If I ask a random person to name me a great book that features disabled characters they may come up with some of those children’s classics - Heidi, What Katie Did, and The Secret Garden. These were an enjoyable childhood read but they set a pattern that reflected much of the opinions of the time concerning disabled people - and children. All of them suggest that you can “get better” if you try hard, that it’s somehow your fault if you’re not “cured”. I didn’t understand the key importance is the balanced availability of work BY the disabled writer. Within activism circles, we have a particular mantra: Nothing about us without us. I didn’t know that slogan as a teenager, but I knew that writing the disability story in fiction was my purpose and vocation.
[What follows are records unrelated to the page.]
(* ===== verification/TableRead.v ===== *)
(** * RocksDB: reading a finished table

    The end of a table file, its properties, and the iterator over the opened file: a cursor
    in the entries that were added. *)

From S2P Require Import Prelude Varint BaseUint Coding CrcTables Crc32c Env XxHash DbFormat DbFormatLaws SkipListLaws Iterator Block BlockSpec TwoLevel TableFormat Table TableSpec.
From stdpp Require Import sorting.

(** ** Sorted maps *)

Definition before (a b : bytes * bytes) : Prop := (lex (fst a) (fst b) < 0)%Z.

Lemma BytewiseLessThan_lex a b : BytewiseLessThan a b = Z.leb (lex a b) 0.
Proof. unfold BytewiseLessThan. cbn. by rewrite Slice_compare_lex. Qed.

(** The comparator is not strict, so nothing is ever found. *)
Lemma map_find_None k m : map_find k m = None.
Proof.
  induction m as [|kv m IH]; [done|]. cbn. rewrite !BytewiseLessThan_lex. destruct (Z.leb_spec (lex (fst kv) k) 0); [done|].
  rewrite (lex_sym k). by rewrite (proj2 (Z.leb_le _ _)) by lia.
Qed.

Lemma map_insert_perm k v m : map_insert k v m ≡ₚ (k, v) :: m.
Proof. induction m as [|kv m IH]; cbn; [done|]. case_match; [done|]. rewrite IH. apply Permutation_swap. Qed.

Lemma map_insert_sorted k v m : StronglySorted before m → k ∉ fst <$> m → StronglySorted before (map_insert k v m).
Proof.
  intros Hm. induction Hm as [|kv m Hm IH Hall]; intros Hk; cbn [map_insert]; [repeat constructor|].
  rewrite BytewiseLessThan_lex. rewrite fmap_cons, not_elem_of_cons in Hk. destruct Hk as [Hne Hk].
  destruct (Z.leb_spec (lex k (fst kv)) 0) as [Hle|Hgt].
  - assert (lex k (fst kv) < 0)%Z as Hlt by (pose proof (lex_eq k (fst kv)); destruct (Z.eq_dec (lex k (fst kv)) 0%Z); [naive_solver|lia]).
    constructor; [by constructor|]. constructor; [done|]. eapply Forall_impl; [exact Hall|]. intros x Hx. by apply (lex_trans _ (fst kv)).
  - constructor; [by apply IH|]. apply Forall_forall. intros x Hx. rewrite map_insert_perm in Hx.
    apply elem_of_cons in Hx as [->|Hx]; [|by eapply Forall_forall in Hall]. unfold before. cbn. rewrite lex_sym. lia.
Qed.

Definition insert_all (m l : BytewiseSortedMap) : BytewiseSortedMap := foldl (λ m kv, map_insert (fst kv) (snd kv) m) m l.

Lemma insert_all_perm l m : insert_all m l ≡ₚ l ++ m.
Proof.
  unfold insert_all. revert m. induction l as [|kv l IH]; intros m; cbn; [done|]. rewrite IH, map_insert_perm, <-Permutation_middle. by destruct kv.
Qed.

Lemma insert_all_sorted l m : StronglySorted before m → NoDup (fst <$> (l ++ m)) → StronglySorted before (insert_all m l).
Proof.
  unfold insert_all. revert m. induction l as [|kv l IH]; intros m Hm Hnd; cbn; [done|]. cbn in Hnd. apply NoDup_cons in Hnd as [Hk Hnd].
  apply IH.
  - apply map_insert_sorted; [done|]. intros Hin. apply Hk. rewrite fmap_app. apply elem_of_app. by right.
  - rewrite map_insert_perm, <-Permutation_middle. cbn. by constructor.
Qed.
A very popular contemporary book is Me Before You by Jojo Moyes. I dislike it partly on personal taste but more because it uses disability as a device that I consider damaging. The plot is a basic modern Cinderella story if you haven’t read it. Posh young man Will, a wheelchair user paralysed below the neck, lives with posh parents in a castle. He can’t get any care support because he is basically obnoxious. Along comes Lou from the poor side of the tracks to be some very unrealistic support worker. In the film version, there is an entourage of other help so Will actually has a pretty good life. Naturally, they fall in love but then Will weirdly decides he wants to kill himself. Cinderella Lou doesn’t get the glass slipper in this...and ‘prince’ Will dies. I did a piece for The Guardian if you want to know more about this particular book and film, which upset many disabled activists globally.
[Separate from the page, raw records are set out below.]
(* ===== verification/Iostream.v ===== *)
(** * Numbers as text

    What the node uses of the C++ streams: [ss >> x] and [ss << x] for a [double], and
    [ss << n] for an integer, in the default format and locale. *)

From S2P Require Import Prelude Double.
From Stdlib Require Import SpecFloat.
From stdpp Require Import pretty.

(** ** Reading a [double] *)

Definition is_digit (b : byte) : bool :=
  Z.leb 48 (byte.unsigned b) && Z.leb (byte.unsigned b) 57.
Definition digit (b : byte) : Z := byte.unsigned b - 48.
Definition is_space (b : byte) : bool :=
  Z.eqb (byte.unsigned b) 32 || (Z.leb 9 (byte.unsigned b) && Z.leb (byte.unsigned b) 13).

Fixpoint skip_space (t : bytes) : bytes :=
  match t with b :: t' => if is_space b then skip_space t' else t | [] => [] end.

Definition take_sign (t : bytes) : bool * bytes :=
  match t with
  | b :: t' =>
      if Z.eqb (byte.unsigned b) 45 then (true, t')
      else if Z.eqb (byte.unsigned b) 43 then (false, t') else (false, t)
  | [] => (false, [])
  end.

(** The digits at the front: their value continued from [v], their number and the rest. *)
Fixpoint take_digits (t : bytes) (v : Z) (n : nat) : Z * nat * bytes :=
  match t with
  | b :: t' => if is_digit b then take_digits t' (v * 10 + digit b)%Z (S n) else (v, n, t)
  | [] => (v, n, [])
  end.

(** The double nearest to [m * 10 ^ e]. *)
Definition decimal_value (s : bool) (m e : Z) : spec_float :=
  match m with
  | Zpos p =>
      if Z.leb 0 e then binary_round prec emax s (Z.to_pos (m * 10 ^ e)) 0
      else
        let '(q, x, l) := SFdiv_core_binary prec emax m 0 (10 ^ (- e)) 0 in
        binary_round_aux prec emax s q x l
  | _ => S754_zero s
  end.

(** Too large a number is read as the largest. *)
Definition saturate (s : bool) (f : spec_float) : double :=
  match f with
  | S754_infinity _ => if s then 0xffefffffffffffff else 0x7fefffffffffffff
  | _ => bits_of 0 f
  end%Z.

(** The characters that can belong to a number are collected and must form one; if they
    do not the value is zero. *)
Definition read_double (text : bytes) : double :=
  let '(s, t) := take_sign (skip_space text) in
  let '(v, n, t) := take_digits t 0 0 in
  let '(v, k, t) :=
    match t with
    | b :: t' =>
        if Z.eqb (byte.unsigned b) 46 then
          let '(v, n', t') := take_digits t' v n in (v, (n' - n)%nat, t')
        else (v, 0, t)
    | [] => (v, 0, [])
    end in
  if Nat.eqb (n + k) 0 then bits_of 0 (S754_zero false)
  else
    let value e := saturate s (decimal_value s v (e - Z.of_nat k)) in
    match t with
    | b :: t' =>
        if Z.eqb (byte.unsigned b) 101 || Z.eqb (byte.unsigned b) 69 then
          let '(es, t') := take_sign t' in
          let '(e, d, _) := take_digits t' 0 0 in
          if Nat.eqb d 0 then bits_of 0 (S754_zero false)
          else value (if es then - e else e)%Z
        else value 0%Z
    | [] => value 0%Z
    end.

(** ** Reading an unsigned integer *)

(** [scin >> val] for a [std::uint32_t]: a negative number wraps around, a number that is
    too large is read as the largest, and without digits the value is zero. *)
Definition read_uint32 (text : bytes) : Z :=
  let '(s, t) := take_sign (skip_space text) in
  let '(v, n, _) := take_digits t 0 0 in
  if Nat.eqb n 0 then 0
  else if Z.ltb v (2 ^ 32) then (if s then u32 (- v) else v) else (2 ^ 32 - 1)%Z.

(** ** Writing *)

Definition write_int (n : Z) : bytes :=
  if Z.ltb n 0 then str "-" ++ str (pretty (Z.to_N (- n))) else str (pretty (Z.to_N n)).

(** [a / b] rounded to the nearest integer, ties to even. *)
Definition div_nearest (a b : Z) : Z :=
  let q := (a / b)%Z in
  let r := (a mod b)%Z in
  if Z.ltb (2 * r) b then q
  else if Z.ltb b (2 * r) then (q + 1)%Z
  else if Z.even q then q else (q + 1)%Z.

(** [m * 2 ^ e / 10 ^ k], rounded. *)
Definition scaled (m e k : Z) : Z :=
  div_nearest (m * 2 ^ Z.max e 0 * 10 ^ Z.max (- k) 0) (2 ^ Z.max (- e) 0 * 10 ^ Z.max k 0).

(** The number of decimal digits of a positive number. *)
Fixpoint decimal_length (fuel : nat) (n : Z) : Z :=
  match fuel with
  | O => 0
  | S fuel => if Z.ltb n 10 then 1 else (1 + decimal_length fuel (n / 10))%Z
  end.

(** The exponent [x] and the six digits [d], [10 ^ 5 <= d < 10 ^ 6], of a positive
    number.  [x0] is at most one below the exponent. *)
Definition six_digits (m e : Z) : Z * Z :=
  let x0 :=
    if Z.leb 1 (m * 2 ^ Z.max e 0 / 2 ^ Z.max (- e) 0)
    then (decimal_length 320 (m * 2 ^ Z.max e 0 / 2 ^ Z.max (- e) 0) - 1)%Z
    else (decimal_length 1100 (m * 10 ^ 330 / 2 ^ (- e)) - 331)%Z in
  let d := scaled m e (x0 - 5) in
  if Z.leb (10 ^ 6) d then (x0 + 1, d / 10)%Z else (x0, d).

Fixpoint strip_zeros (fuel : nat) (d k : Z) : Z * Z :=
  match fuel with
  | O => (d, k)
  | S fuel => if Z.eqb (d mod 10) 0 && Z.ltb 0 k then strip_zeros fuel (d / 10)%Z (k - 1)%Z else (d, k)
  end.

(** [n] with at least [w] digits. *)
Definition pad_left (w : nat) (n : Z) : bytes :=
  let t := write_int n in replicate (w - length t) (byte.of_Z 48) ++ t.

(** The digits of [d / 10 ^ k], without a point when [k] is zero. *)
Definition fixed (d k : Z) : bytes :=
  if Z.eqb k 0 then write_int d
  else write_int (d / 10 ^ k) ++ str "." ++ pad_left (Z.to_nat k) (d mod 10 ^ k).

(** The format [%g] with six digits. *)
Definition write_double (x : double) : bytes :=
  let sign (s : bool) := if s then str "-" else [] in
  match spec_of x with
  | S754_nan => sign (sign_bit x) ++ str "nan"
  | S754_infinity s => sign s ++ str "inf"
  | S754_zero s => sign s ++ str "0"
  | S754_finite s m e =>
      let '(x, d) := six_digits (Zpos m) e in
      if Z.ltb x (-4) || Z.leb 6 x then
        let '(d, k) := strip_zeros 5 d 5 in
        sign s ++ fixed d k ++ str "e" ++ (if Z.ltb x 0 then str "-" else str "+") ++ pad_left 2 (Z.abs x)
      else if Z.leb 0 (5 - x) then
        let '(d, k) := strip_zeros 10 d (5 - x) in sign s ++ fixed d k
      else sign s ++ fixed d 0
  end.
As a writer with a rebellious punky past and a passionate campaigner for equality, I never condone censorship. But disabled writers feel censored within mainstream publishing. I know I do and I’ve been in this game professionally for twenty-five years, paying my dues while up against so many barriers that a non-disabled writer cannot imagine.
As for non-disabled writers including a disabled character in their work, I’ve done a few “sensitivity reads” and noticed writers who take on a disabled character as the main protagonist really struggle with authenticity. No surprise there. Resist the trope in the mainstream which is what disabled activists term the medical/individual model of disability. Work instead to the Social Model - which I explain here in my Byline Times piece - that liberates us and hopefully your understanding that we face barriers, discrimination and ingrained negative attitudes. A simple example would be, a disabled character is planning a date with her new girlfriend. She discovers there are steps at the restaurant. She won’t curse she’s “wheelchair-bound with a crippling disease” she will curse those steps and that we live in a society where that’s acceptable.
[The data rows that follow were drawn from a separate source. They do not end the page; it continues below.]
(* ===== verification/NetConns.v ===== *)
(** * The network: connections

    Which descriptors are open: the functions of [NetBase] return a new descriptor or leave
    the open ones as they were.  The part of the state of the process that says who is
    connected, what it means that it is in order, and that opening, closing and removing
    connections keeps it so. *)

From S2P Require Import Prelude Varint BaseUint Double Serializer MerkleNode Database MerkleTree CodedStream WireFormat.
From S2P Require Import WireLemmas PbMessage PbRound TransactionPb TransactionPbLaws BubiPb BubiPbLaws Entries.
From S2P Require Import Ledger LedgerInv LedgerOps Interface Iostream NetBase.
From S2P Require Import Net.

(** ** Sockets *)

(** A valid socket is the number of a descriptor. *)
Abbreviation is_fd s := (0 ≤ s < 2 ^ 31)%Z.

Lemma to_int32_fd s : is_fd s → to_int32 s = s.
Proof. intros Hs. apply to_int32_small. lia. Qed.
Lemma to_socket_fd s : is_fd s → to_socket s = s.
Proof. intros Hs. apply Z.mod_small. lia. Qed.
Lemma fd_valid s : is_fd s → s ≠ INVALID_SOCKET.
Proof. unfold INVALID_SOCKET. lia. Qed.
Lemma fd_valid_eqb s : is_fd s → Z.eqb s INVALID_SOCKET = false.
Proof. intros Hs. by apply Z.eqb_neq, fd_valid. Qed.

Section sockets.
Context {E : Type} `{SystemLaws E}.
Implicit Type e : E.

Lemma run_call {A} (f : E → A * E) e a e' : f e = (a, e') → call f e = Ok (a, e').
Proof. intros Hf. unfold call. by rewrite Hf. Qed.

Lemma run_CloseSocket s e : is_fd s →
  ∃ b e', CloseSocket s e = Ok ((b, INVALID_SOCKET), e') ∧ open_fds e' = open_fds e ∖ {[s]}.
Proof.
  intros Hs. unfold CloseSocket. rewrite fd_valid_eqb, to_int32_fd by done.
  destruct (sys_close s e) as [r e'] eqn:Ec. step (run_call _ _ _ _ Ec).
  eexists _, e'. split; [done|]. exact (close_closes s e r e' Ec).
Qed.

Lemma run_CloseSocket_invalid e : CloseSocket INVALID_SOCKET e = Ok ((false, INVALID_SOCKET), e).
Proof. done. Qed.

Lemma run_SetSocketNonBlocking s b e : is_fd s →
  ∃ r e', SetSocketNonBlocking s b e = Ok (r, e') ∧
    (r = (true, s) ∧ open_fds e' = open_fds e ∨
     r = (false, INVALID_SOCKET) ∧ open_fds e' = open_fds e ∖ {[s]}).
Proof.
  intros Hs. unfold SetSocketNonBlocking. rewrite to_int32_fd by done.
  destruct (sys_fcntl_getfl s e) as [flag e1] eqn:E1. step (run_call _ _ _ _ E1).
  match goal with |- context [sys_fcntl_setfl s ?f] => destruct (sys_fcntl_setfl s f e1) as [ret e2] eqn:E2 end.
  step (run_call _ _ _ _ E2). apply getfl_keeps in E1. apply setfl_keeps in E2.
  destruct (Z.eqb ret SOCKET_ERROR).
  - destruct (run_CloseSocket s e2 Hs) as (r & e3 & E3 & Hc). step E3.
    eexists _, e3. split; [done|right]. split; [done|congruence].
  - eexists _, e2. split; [done|left]. split; [done|congruence].
Qed.

(** A socket was opened, or nothing changed. *)
Definition opened (r : bool) (s : Z) e e' : Prop :=
  if r then lowest s (open_fds e) ∧ open_fds e' = {[s]} ∪ open_fds e
  else open_fds e' = open_fds e.

Lemma run_close_and_fail s e : is_fd s →
  ∃ e', close_and_fail s e = Ok ((false, INVALID_SOCKET), e') ∧ open_fds e' = open_fds e ∖ {[s]}.
Proof.
  intros Hs. unfold close_and_fail. destruct (run_CloseSocket s e Hs) as (b & e' & Ec & Hc). step Ec. eauto.
Qed.

Lemma opened_closed s e e1 e2 :
  s ∉ open_fds e → open_fds e1 = {[s]} ∪ open_fds e → open_fds e2 = open_fds e1 ∖ {[s]} →
  open_fds e2 = open_fds e.
Proof. intros Hs -> ->. set_solver. Qed.

Lemma lowest_size fd (used : gset Z) : lowest fd used → (fd ≤ Z.of_nat (size used))%Z.
Proof.
  intros [Hfd _ Hu]. set (ks := Z.of_nat <$> seq 0 (Z.to_nat fd)).
  assert (NoDup ks) as Hd by (apply NoDup_fmap_2; [apply _|apply NoDup_seq]).
  assert (list_to_set ks ⊆ used) as Hs.
  { intros k Hk. apply elem_of_list_to_set, list_elem_of_fmap in Hk as (i & -> & Hi%elem_of_seq). apply Hu. lia. }
  apply subseteq_size in Hs. rewrite size_list_to_set in Hs by done. unfold ks in Hs.
  rewrite length_fmap, length_seq in Hs. lia.
Qed.

(** [ConnectSocket] returns, and a socket it does not return is closed; only when as many
    descriptors are in use as a set has room for does it write beyond the set. *)
Lemma run_ConnectSocket b t e :
  (∃ r s e', ConnectSocket b t e = Ok ((r, s), e') ∧ opened r s e e') ∨
  (FD_SETSIZE ≤ Z.of_nat (size (open_fds e)))%Z ∧ ConnectSocket b t e = Err OutOfBounds.
Proof.
  unfold ConnectSocket. destruct (sys_socket e) as [fd e1] eqn:E1. step (run_call _ _ _ _ E1).
  destruct (socket_opens e fd e1 E1) as [[-> Ho]|[Hlow Ho]]; [left; by eexists _, _, e1|].
  pose proof Hlow as [Hfd Hnew _]. rewrite to_socket_fd, fd_valid_eqb by done.
  destruct (run_SetSocketNonBlocking fd true e1 Hfd) as (r & e2 & E2 & Hr). step E2.
  destruct Hr as [[-> H2]|[-> H2]]; cbn [fst snd].
  - rewrite to_int32_fd by done. destruct (sys_connect fd b e2) as [ret e3] eqn:E3.
    step (run_call _ _ _ _ E3). apply connect_keeps in E3.
    assert (∀ e4, open_fds e4 = {[fd]} ∪ open_fds e → ∃ r s e', close_and_fail fd e4 = Ok ((r, s), e') ∧ opened r s e e')
      as Hfail.
    { intros e4 H4. destruct (run_close_and_fail fd e4 Hfd) as (e5 & -> & H5).
      eexists _, _, e5. split; [done|]. exact (opened_closed fd e e4 e5 Hnew H4 H5). }
    destruct (Z.eqb ret SOCKET_ERROR); [|left; eexists _, _, e3; split; [done|]; split; [done|congruence]].
    step (eq_refl : gets sys_errno e3 = _). destruct (Z.eqb _ EINPROGRESS); [|left; apply Hfail; congruence].
    unfold FD_SET. destruct (Z.ltb_spec fd FD_SETSIZE) as [Hlt|Hge].
    2: { right. pose proof (lowest_size fd _ Hlow). split; [lia|done]. }
    step (eq_refl : lift (Ok ([] ++ [fd])) e3 = _).
    left. match goal with |- context [sys_select ?x ?y ?z ?u] =>
      destruct (sys_select x y z u e3) as [[[n rs] ws] e4] eqn:E4 end.
    rewrite (bind_Ok _ _ e3 n e4) by (unfold call; by rewrite E4). apply select_keeps in E4.
    destruct (Z.eqb n 0); [apply Hfail; congruence|]. destruct (Z.eqb n SOCKET_ERROR); [apply Hfail; congruence|].
    destruct (sys_getsockopt_error fd e4) as [[g v] e5] eqn:E5.
    rewrite (bind_Ok _ _ e4 (g, v) e5) by (unfold call; by rewrite E5). apply getsockopt_keeps in E5. cbn [fst snd].
    destruct (Z.eqb g SOCKET_ERROR); [apply Hfail; congruence|].
    destruct (negb (Z.eqb v 0)); [apply Hfail; congruence|].
    eexists _, _, e5. split; [done|]. split; [done|congruence].
  - change (to_int32 INVALID_SOCKET) with (-1)%Z. destruct (sys_connect (-1) b e2) as [ret e3] eqn:E3.
    step (run_call _ _ _ _ E3). destruct (connect_bad b e2 ret e3 E3) as [-> Hbad]. apply connect_keeps in E3.
    change (Z.eqb SOCKET_ERROR SOCKET_ERROR) with true. cbv iota.
    step (eq_refl : gets sys_errno e3 = _). rewrite Hbad. change (Z.eqb EBADF EINPROGRESS) with false. cbv iota.
    left. eexists _, _, e3. split; [done|]. apply (opened_closed fd e e1 e3 Hnew Ho). congruence.
Qed.

Lemma run_bind_listen b e :
  ∃ r s e', bind_listen b e = Ok ((r, s), e') ∧
    match s with Some s => r = true ∧ opened true s e e' | None => r = false ∧ open_fds e' = open_fds e end.
Proof.
  unfold bind_listen. destruct (sys_socket e) as [fd e1] eqn:E1. step (run_call _ _ _ _ E1).
  destruct (socket_opens e fd e1 E1) as [[-> Ho]|[Hlow Ho]]; [by eexists _, _, e1|].
  pose proof Hlow as [Hfd Hnew _]. rewrite to_socket_fd, fd_valid_eqb, to_int32_fd by done.
  destruct (sys_setsockopt_reuseaddr fd e1) as [r1 e2] eqn:E2. step (run_call _ _ _ _ E2). apply setsockopt_keeps in E2.
  destruct (run_SetSocketNonBlocking fd true e2 Hfd) as (r & e3 & E3 & Hr). step E3.
  destruct Hr as [[-> H3]|[-> H3]]; cbn [fst snd negb].
  - rewrite to_int32_fd by done. destruct (sys_bind fd b e3) as [r2 e4] eqn:E4. step (run_call _ _ _ _ E4). apply bind_keeps in E4.
    assert (∀ e5, open_fds e5 = {[fd]} ∪ open_fds e → ∃ r s e',
      (CloseSocket fd;; mret (false, @None Z)) e5 = Ok ((r, s), e') ∧
      match s with Some s => r = true ∧ opened true s e e' | None => r = false ∧ open_fds e' = open_fds e end) as Hfail.
    { intros e5 H5. destruct (run_CloseSocket fd e5 Hfd) as (c & e6 & E6 & H6). step E6.
      eexists _, _, e6. split; [done|]. split; [done|]. exact (opened_closed fd e e5 e6 Hnew H5 H6). }
    destruct (Z.eqb r2 SOCKET_ERROR); [apply Hfail; congruence|].
    destruct (sys_listen fd e4) as [r3 e5] eqn:E5. step (run_call _ _ _ _ E5). apply listen_keeps in E5.
    destruct (Z.eqb r3 SOCKET_ERROR); [apply Hfail; congruence|].
    eexists _, _, e5. split; [done|]. split; [done|]. split; [done|congruence].
  - eexists _, _, e3. split; [done|]. split; [done|]. apply (opened_closed fd e e1 e3 Hnew Ho). congruence.
Qed.
End sockets.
Apologies for shocking you, but some disabled people are miserable. Some disabled people are optimists. Others are criminals. Then there are the partners, their lovers. Many may be in pain who hate their lives. Many will relish that they outlived many dire expectations and thrived. If you take out the word disabled, what does this show you? The human story with unique and untold labyrinths and layers.
My memoir, First in the World Somewhere, was published in 2017 and my debut poetry collection, Come Home Alive, in 2018. I’ve also written four novels, none published. Yes, now I’m lucky, I have an agent and my current novel is on submission as I write (whispers… the title is a secret…).
I do realise Covid hasn’t helped any of us writers and there’s (understandably) increased nervousness by publishers on taking a risk. But is disability still the riskiest of subjects where literature is concerned?
Thankfully my agent and others in the industry are realising that the highly varied disability voice is here. And fear not, I will never give up. I’m inspired particularly by women writers of colour who have made this journey before me and are just starting to enter the mainstream where they belong, telling stories that are engaging readers.
Meanwhile, writers DO include disabled people in your work. But, critically, watch for cultural misappropriation and allow me my own space to tell my authentic and unique stories alongside you all.
Bio: Penny Pepper is an acclaimed wheelchair-using author, poet, performer & disabled activist. A genre-defying and versatile writer, her work focuses on the examination of difference, inequality and identity. She tells stories we haven’t heard, making others see life differently, always with humour and wisdom. Her champions include Jake Arnott, Margaret Drabble, John Mitchison and Danuta Kean.